Les comptes de la Sécurité sociale française s'annoncent plus dégradés que prévu pour l'année 2026, sous l'effet des répercussions économiques de la guerre au Moyen-Orient. Un rapport présenté jeudi 28 mai par l'exécutif aux partenaires sociaux indique que toutes les branches du régime général – Assurance Maladie, retraites, famille et accidents du travail – sont désormais en déficit.
Le déficit initialement inscrit au budget, d'environ 19,4 milliards d'euros, pourrait se creuser de près de 4 milliards supplémentaires, selon la commission des comptes de la Sécurité sociale. Cette dégradation est directement liée à l'affaissement de la croissance et à la hausse des prix provoqués par les affrontements dans le Golfe persique.

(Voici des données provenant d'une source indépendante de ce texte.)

(** * CloudWatch log viewer: the query / selection engine

    A shallow embedding of
    - [app/api/cloudwatch/route.ts]          (module [Route]),
    - [app/components/utils.ts]              (module [Debounce]),
    - [app/components/AdvancedSearch.tsx]    (modules [Filter], [Dropdown]
      and [Viewer] for the component [CloudWatchLogViewer], module
      [AdvancedSearch] for the criteria form),
    - [app/components/LogVisualization.tsx]  (module [LogVisualization]),
    with the concrete stores and states of the examples (modules
    [Examples] and [MoreExamples]), followed by the properties of the
    specification that these definitions settle.

    Conventions.  JavaScript numbers that the program uses as integers
    (epoch milliseconds, limits, indices) are [Z]; strings are [string];
    an optional property ([x?: T], [T | undefined], [T | null]) is an
    [option]; a value tested for truthiness keeps the JavaScript meaning
    (the empty string, [0], [undefined] and [null] are falsy).  A promise is
    split at its [await]: the part before it is a function that records an
    in-flight request, the part after it is a function of the response.
    Functions of the platform whose result depends on Unicode or on the
    date format ([String.prototype.toLowerCase], [String.prototype.trim],
    [Date.prototype.getTime]) are parameters of the definitions that call
    them; the examples instantiate them with the ASCII versions of the
    first two and with a [getTime] that parses no date. *)

From Stdlib Require Import ZArith List String Ascii Bool Lia.
Import ListNotations.

Open Scope string_scope.
Open Scope list_scope.
Open Scope Z_scope.

(** ** JavaScript truthiness *)

Definition truthy_string (s : string) : bool := negb (s =? "")%string.

Definition truthy_number (n : Z) : bool := negb (n =? 0).

Definition truthy_opt {A : Type} (t : A -> bool) (o : option A) : bool :=
  match o with
  | Some a => t a
  | None => false
  end.

(** [x || d] on an optional string: the default replaces every falsy [x]. *)
Definition or_string (o : option string) (d : string) : string :=
  match o with
  | Some s => if truthy_string s then s else d
  | None => d
  end.

(** [xs || []] on an optional array: an array is always truthy. *)
Definition or_nil {A : Type} (o : option (list A)) : list A :=
  match o with
  | Some l => l
  | None => []
  end.

(** ** Data model (the interfaces of CloudWatchLogViewer.tsx) *)

Record LogEvent := mkLogEvent {
  ev_timestamp : Z;
  ev_message : string;
  ev_logStreamName : string;
  ev_eventId : string;
  ev_ingestionTime : Z
}.

Record LogGroup := mkLogGroup {
  logGroupName : string;
  lg_creationTime : Z;
  lg_retentionInDays : option Z;
  lg_storedBytes : option Z
}.

Record LogStream := mkLogStream {
  logStreamName : string;
  ls_creationTime : Z;
  ls_lastEventTime : option Z;
  ls_lastIngestionTime : option Z;
  ls_storedBytes : option Z
}.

Un trou qui dépasse les 20 milliards
Alors que le gouvernement escomptait un déficit d'un peu plus de 19 milliards d'euros, les nouvelles projections le portent à au moins 20 milliards. Les effets du conflit au Moyen-Orient, plus longs et plus délétères pour l'économie qu'initialement anticipé, fragilisent l'ensemble du système de protection sociale.
Pour tenter de limiter l'ampleur du déficit, l'exécutif a déjà pris des mesures, notamment le gel des allègements généraux de charges patronales pour 2026. Mais cette décision, qui vise à préserver les recettes, pourrait ne pas suffire face à une crise durable.

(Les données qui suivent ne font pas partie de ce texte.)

(** * Phoenix dataset routers: a shallow embedding and its verification

    The development embeds the request handlers of
    [phoenix/server/api/routers/v1/datasets.py] and
    [phoenix/server/api/routers/v1/experiment_evaluations.py] and proves the
    properties of the dataset versioning and ingestion engine against them.

    Python values are modelled as follows: [str] as [string], [frozenset] of
    strings as [gset string], JSON objects and [dict]s with string keys as
    [gmap string value], database tables as lists of records, integers as
    [Z].  Code that may raise returns a [result]. *)

From Stdlib Require Import ZArith List String Ascii Bool Lia.
From stdpp Require Import base option list gmap sets strings sorting pretty.

Local Open Scope string_scope.

(** ** Python prelude *)
Module Py.

(** The exceptions the handlers raise or let through. *)
Inductive exn : Type :=
| ValueError (msg : string)
| KeyError (key : string)
| QueueFull
| RecursionError
| ArrowInvalid
| OtherError (what : string).

Inductive result (A : Type) : Type :=
| Ok (a : A)
| Raise (e : exn).
Arguments Ok {A} a.
Arguments Raise {A} e.

Definition bind {A B} (r : result A) (k : A -> result B) : result B :=
  match r with
  | Ok a => k a
  | Raise e => Raise e
  end.

(** [except ValueError as e]: the message when [r] raised a ValueError. *)
Definition value_error {A} (r : result A) : option string :=
  match r with Raise (ValueError m) => Some m | _ => None end.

Des branches toutes dans le rouge
La branche Maladie concentre l'essentiel du déficit, mais les autres piliers de la Sécurité sociale sont également concernés. Les régimes de retraites, la couverture des accidents du travail et les prestations familiales sont tous en territoire négatif pour 2026. Cette situation inédite illustre l'ampleur du choc que subit le système social français.
Le rapport souligne que la crise au Moyen-Orient a un effet « délétère » sur les comptes sociaux, via un ralentissement de l'activité économique et une poussée inflationniste qui pèsent sur les cotisations et les dépenses.
Des prévisions incertaines
Si le gouvernement a déjà annoncé des mesures correctives, la trajectoire future des comptes sociaux reste conditionnée à l'évolution du conflit et à son impact sur l'économie. Les prévisions pourraient encore être revues à la hausse si la situation au Moyen-Orient s'aggrave ou se prolonge.
La présentation de ces chiffres aux partenaires sociaux vise à les associer à la recherche de solutions pour redresser les comptes. Les discussions s'annoncent difficiles alors que les marges de manœuvre budgétaires sont très limitées.